(** *** Ids are never reused *)

Lemma assign_id (fields : list assignment) (r : expense) :
  r_id (fold_left assign fields r) = r_id r.
Proof.
  revert r. induction fields as [|f fields IH]; intros r; simpl; trivial.
  rewrite IH. now destruct f.
Qed.

Lemma add_expense_seq (c : store) date amount category subcategory note :
  let (v, c') := add_expense c date amount category subcategory note in
  (Forall (fun r => r_id r <= seq c) (rows c) ->
   Forall (fun r => r_id r <= seq c') (rows c'))
  /\ seq c <= seq c'
  /\ (forall j, dict_get "id" v = Some (PInt j) -> seq c < j <= seq c').
Proof.
  destruct date as [date|], amount as [amount|], category as [category|]; cbn;
    try (split; [tauto | split; [lia | discriminate]]).
  assert (Hnext : seq c < next_rowid c) by (unfold next_rowid; lia).
  split; [|split].
  - intros Hb. apply Forall_app. split.
    + eapply Forall_impl; [|exact Hb]. cbn. intros r Hr. lia.
    + constructor; [cbn; lia | constructor].
  - lia.
  - intros j Hj. inversion Hj. lia.
Qed.

Lemma init_db_seq (c : store) :
  (Forall (fun r => r_id r <= seq c) (rows c) ->
   Forall (fun r => r_id r <= seq (init_db c)) (rows (init_db c)))
  /\ seq c <= seq (init_db c).
Proof.
  assert (Hnext : seq c < next_rowid c) by (unfold next_rowid; lia).
  unfold init_db. cbn. split; [|lia].
  intros Hb. apply Forall_forall. intros r Hr.
  apply filter_In in Hr. destruct Hr as [Hr _].
  apply in_app_or in Hr. destruct Hr as [Hr|[<-|[]]]; cbn; [|lia].
  rewrite Forall_forall in Hb. specialize (Hb r Hr). lia.
Qed.

Lemma edit_expense_seq (c : store) expense_id date amount category subcategory note :
  let c' := snd (edit_expense c expense_id date amount category subcategory note) in
  seq c' = seq c /\ map r_id (rows c') = map r_id (rows c).
Proof.
  cbn. unfold edit_expense, update_by_id.
  destruct (field SetDate date ++ _) as [|f fields]; [split; reflexivity|].
  assert (Hids : map r_id
                   (map (fun r => if r_id r =? expense_id
                                  then fold_left assign (f :: fields) r else r) (rows c))
                 = map r_id (rows c)).
  { rewrite map_map. apply map_ext. intros r.
    destruct (r_id r =? expense_id); trivial. apply assign_id. }
  destruct (Nat.eqb _ _); cbn; split; trivial.
Qed.

Lemma delete_expense_seq (c : store) (expense_id : Z) :
  let c' := snd (delete_expense c expense_id) in
  seq c' = seq c
  /\ rows c' = filter (fun r => negb (r_id r =? expense_id)) (rows c).
Proof.
  cbn. unfold delete_expense, delete_by_id.
  destruct (Nat.eqb _ _); cbn; split; reflexivity.
Qed.

Lemma Forall_ids (l : list expense) (n : Z) :
  Forall (fun r => r_id r <= n) l <-> Forall (fun i => i <= n) (map r_id l).
Proof. now rewrite Forall_map. Qed.

(** One call keeps the rowids under the counter, never lowers the
    counter, and an id that [add] returns lies above the counter of
    before. *)
Lemma step_seq (c : store) (k : call) :
  let (v, c') := step c k in
  (Forall (fun r => r_id r <= seq c) (rows c) ->
   Forall (fun r => r_id r <= seq c') (rows c'))
  /\ seq c <= seq c'
  /\ (forall j, added_id (k, v) = Some j -> seq c < j <= seq c').
Proof.
  destruct k as [|date amount category subcategory note| | | |i date amount category subcategory note|i];
    cbn [step added_id].
  - destruct (init_db_seq c) as [Hb Hs].
    split; [exact Hb | split; [exact Hs | discriminate]].
  - pose proof (add_expense_seq c date amount category subcategory note) as Hadd.
    destruct (add_expense c date amount category subcategory note) as [v c'].
    destruct Hadd as (Hb & Hs & Hj).
    split; [exact Hb | split; [exact Hs |]].
    intros j. destruct (dict_get "id" v) as [[]|]; try discriminate.
    intros E. inversion E; subst. now apply Hj.
  - split; [tauto | split; [lia | discriminate]].
  - split; [tauto | split; [lia | discriminate]].
  - split; [tauto | split; [lia | discriminate]].
  - pose proof (edit_expense_seq c i date amount category subcategory note) as Hedit.
    destruct (edit_expense c i date amount category subcategory note) as [v c'].
    cbn in Hedit. destruct Hedit as [Hs Hids].
    split; [| split; [lia | discriminate]].
    rewrite !Forall_ids, Hids, Hs. trivial.
  - pose proof (delete_expense_seq c i) as Hdel.
    destruct (delete_expense c i) as [v c'].
    cbn in Hdel. destruct Hdel as [Hs Hrows].
    split; [| split; [lia | discriminate]].
    rewrite Hrows, Hs. intros Hb. apply Forall_forall. intros r Hr.
    apply filter_In in Hr. rewrite Forall_forall in Hb. now apply Hb.
Qed.

Lemma run_seq (ks : list call) (c : store) :
  Forall (fun r => r_id r <= seq c) (rows c) ->
  Forall (fun r => r_id r <= seq (snd (run c ks))) (rows (snd (run c ks)))
  /\ Forall (fun j => seq c < j) (added_ids (fst (run c ks)))
  /\ StronglySorted Z.lt (added_ids (fst (run c ks))).
Proof.
  revert c. induction ks as [|k ks IH]; intros c Hb; cbn [run].
  - cbn. repeat split; trivial; constructor.
  - pose proof (step_seq c k) as Hstep.
    destruct (step c k) as [v c1]. destruct Hstep as (Hb1 & Hs & Hj).
    specialize (IH c1 (Hb1 Hb)).
    destruct (run c1 ks) as [log c2]. cbn [fst snd] in *.
    destruct IH as (Hb2 & Hall & Hsorted).
    split; [exact Hb2|].
    cbn [added_ids]. destruct (added_id (k, v)) as [j|].
    + specialize (Hj j eq_refl). split.
      * constructor; [lia|]. eapply Forall_impl; [|exact Hall]. cbn. lia.
      * constructor; trivial. eapply Forall_impl; [|exact Hall]. cbn. lia.
    + split; trivial. eapply Forall_impl; [|exact Hall]. cbn. lia.
Qed.

(** *** Stored ids come from add *)

Lemma step_ids (c : store) (k : call) (i : Z) :
  let (v, c') := step c k in
  In i (map r_id (rows c')) ->
  In i (map r_id (rows c)) \/ added_id (k, v) = Some i.
Proof.
  destruct k as [|date amount category subcategory note| | |
                 |e date amount category subcategory note|e];
    cbn [step added_id]; try tauto.
  - rewrite init_db_rows.
    intros Hi. left. apply in_map_iff in Hi. destruct Hi as [r [<- Hr]].
    apply filter_In in Hr. apply in_map. tauto.
  - destruct date as [date|], amount as [amount|], category as [category|]; cbn; try tauto.
    rewrite map_app, in_app_iff. cbn. intros [Hi|[<-|[]]]; auto.
  - pose proof (edit_expense_seq c e date amount category subcategory note) as Hedit.
    destruct (edit_expense c e date amount category subcategory note) as [v c'].
    cbn in Hedit. destruct Hedit as [_ ->]. tauto.
  - pose proof (delete_expense_seq c e) as Hdel.
    destruct (delete_expense c e) as [v c'].
    cbn in Hdel. destruct Hdel as [_ ->].
    intros Hi. left. apply in_map_iff in Hi. destruct Hi as [r [<- Hr]].
    apply filter_In in Hr. apply in_map. tauto.
Qed.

● ● ● ● ● ● ●

To do -> Reproduce only the lines running from the one with "rewrite map_app, in_app_iff." through the final line of the listing above, both ends included.

Output ->
    rewrite map_app, in_app_iff. cbn. intros [Hi|[<-|[]]]; auto.
  - pose proof (edit_expense_seq c e date amount category subcategory note) as Hedit.
    destruct (edit_expense c e date amount category subcategory note) as [v c'].
    cbn in Hedit. destruct Hedit as [_ ->]. tauto.
  - pose proof (delete_expense_seq c e) as Hdel.
    destruct (delete_expense c e) as [v c'].
    cbn in Hdel. destruct Hdel as [_ ->].
    intros Hi. left. apply in_map_iff in Hi. destruct Hi as [r [<- Hr]].
    apply filter_In in Hr. apply in_map. tauto.
Qed.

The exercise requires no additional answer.